'Qué te cuentas?'

Dignidad en la vida y en la muerte

JUAN MANUEL VIDAL, sociólogo y periodista

Decía el filósofo español José Luis López de Aranguren quetodos somos los novelistas de nuestra propia vida, pero yo particularmente veo en mi una vocación literaria -no pura, separadamente literaria- frustrada. Algo así como la incapacidad de hacer coincidir pensamiento y literatura, de conseguir verter aquél en esta, y dotas de forma y significación, no sólo a los que somos, sino a los que hemos soñado y quisiéramos ser”.

El maestro Aranguren continuaba diciendo que “para mi la culminación de la literatura fundiría en una obra filosofía y biografía, religiosidad y poesía. Y esa sería la obra en que consistimos. Pero detrás tendría que venir la interpretación, la exégesis del texto que somos más allá de él, lo que, de darse, se habría de dar después de nosotros mismos, caído ya el telón”. «Aranguren: la ética entre la religión y la política». Enrique Bonete. Tecnos, 1989.

Morir con dignidad debe ser el punto final y deseable de una vida digna. Vivir con dignidad, incluso en los momentos finales, solo es posible si mitigamos o eliminamos los sufrimientos. No debemos ignorar que la lucha contra el dolor es una batalla natural del ser humano en el cénit, pero también lo es al alcanzar su nadir. Parece impensable una estrategia seria, que pretenda afrontar los momentos finales de la vida, sin tener como eje vertebrador a quienes padecen dolor, a quienes han convivido casi profesionalmente con él, y no solo por el derecho de  autonomía.

Por eso, cabe pensar que los expertos en bioética, en cuidados paliativos, en dolor, así como las asociaciones de pacientes, habrán sido oportunamente consultados para la elaboración y diseño del proyecto de ley general, y no resultado de la extensión de una ley regional ya aprobada.
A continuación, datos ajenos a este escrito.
Lemma exists_one_payload (cfg : Config.t) (c : option Client) (h : Heap) :
  one_payload cfg h → one_payload cfg (run (exists_ c) h).2.
Proof.
  intros [Hcfg Hinv]. unfold one_payload.
  assert (self (run (exists_ c) h).2 = self h) as ->; [|done].
  rewrite run_exists.
  destruct (run path h) as [[p|e] h'].
  - cbn zeta. destruct (_connection _ _ _) as [resp|e]; [done|].
    by destruct (is_NotFound e).
  - by destruct (is_NotFound e).
Qed.

Lemma run_discard {A} (m : M A) (h : Heap) :
  (run (m;; mret ()) h).2 = (run m h).2.
Proof. rewrite run_bind. by destruct (run m h) as [[a|e] h']. Qed.

(** One operation keeps the state. *)
Lemma after_one_payload (cfg : Config.t) (o : op) (h : Heap) :
  absorbs_one_payload cfg o →
  one_payload cfg h → one_payload cfg (after h o).
Proof.
  intros Hop Hinv. unfold after.
  destruct o as [t|b|resource|c|c|c|c]; cbn [perform absorbs_one_payload] in *.
  - by apply text_setter_one_payload.
  - by apply value_setter_one_payload.
  - destruct Hinv as [Hcfg _]. by apply set_properties_one_payload.
  - rewrite run_discard. by apply create_one_payload.
  - rewrite run_discard. by apply update_one_payload.
  - rewrite run_discard. by apply exists_one_payload.
  - by apply reload_one_payload.
Qed.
Una sociedad como la nuestra, cuenta con medios materiales para el alivio del dolor, pero aún persisten áreas de mejora, como son la dotación de instrumentos legales que posibiliten el ejercicio de la participación ciudadana y el ejercicio profesional sin inhibiciones y sin presiones ajenas al fin último del alivio del dolor para quienes ya no pueden sanar.

El desarrollo de una normativa con vocación de permanencia, requiere del necesario consenso y del sentir mayoritario que debe ser conocido por todas las sensibilidades y grupos de interés. Todos los agentes sociales deben ser llamados a consulta, sin precipitación, pero también sin dilación.

Más allá de un puro criterio de oportunidad política, se hace necesaria una regulación que permita que la muerte llegue sin sufrimiento, porque se puede minimizar cuando no evitar el dolor intrínseco.

La buena práctica clínica es respetuosa con la voluntad de las personas que fijan sus criterios sobre calidad de vida frente a cantidad; que optan por evitar el sufrimiento con bálsamo, láudano o sedación para esquivar una conciencia dolorosa.

Todos podemos aportar  los matices necesarios a las normas sobre los futuros actos de los que inevitablemente seremos protagonistas. Apostemos por la calidad  de vida, aunque dure menos, frente a duración corporal como un incordio postrado.

No debe permitirse una dependencia inconsciente o una semiconciencia sufriente y sin salida. No al final prolongado en recodos de falta de regulación. No estemos al albur de la buena intención profesional, sino bajo el amparo de un derecho subjetivo y por tanto exigible.

Una vida sin  la lucidez mental necesaria para relacionarse será difícilmente equiparable a una vida digna pero, si esa dependencia carece de apoyo, llegará a ser humillante y, por tanto, desear su final será un grito que retumbará en la conciencia cómplice de quienes callen.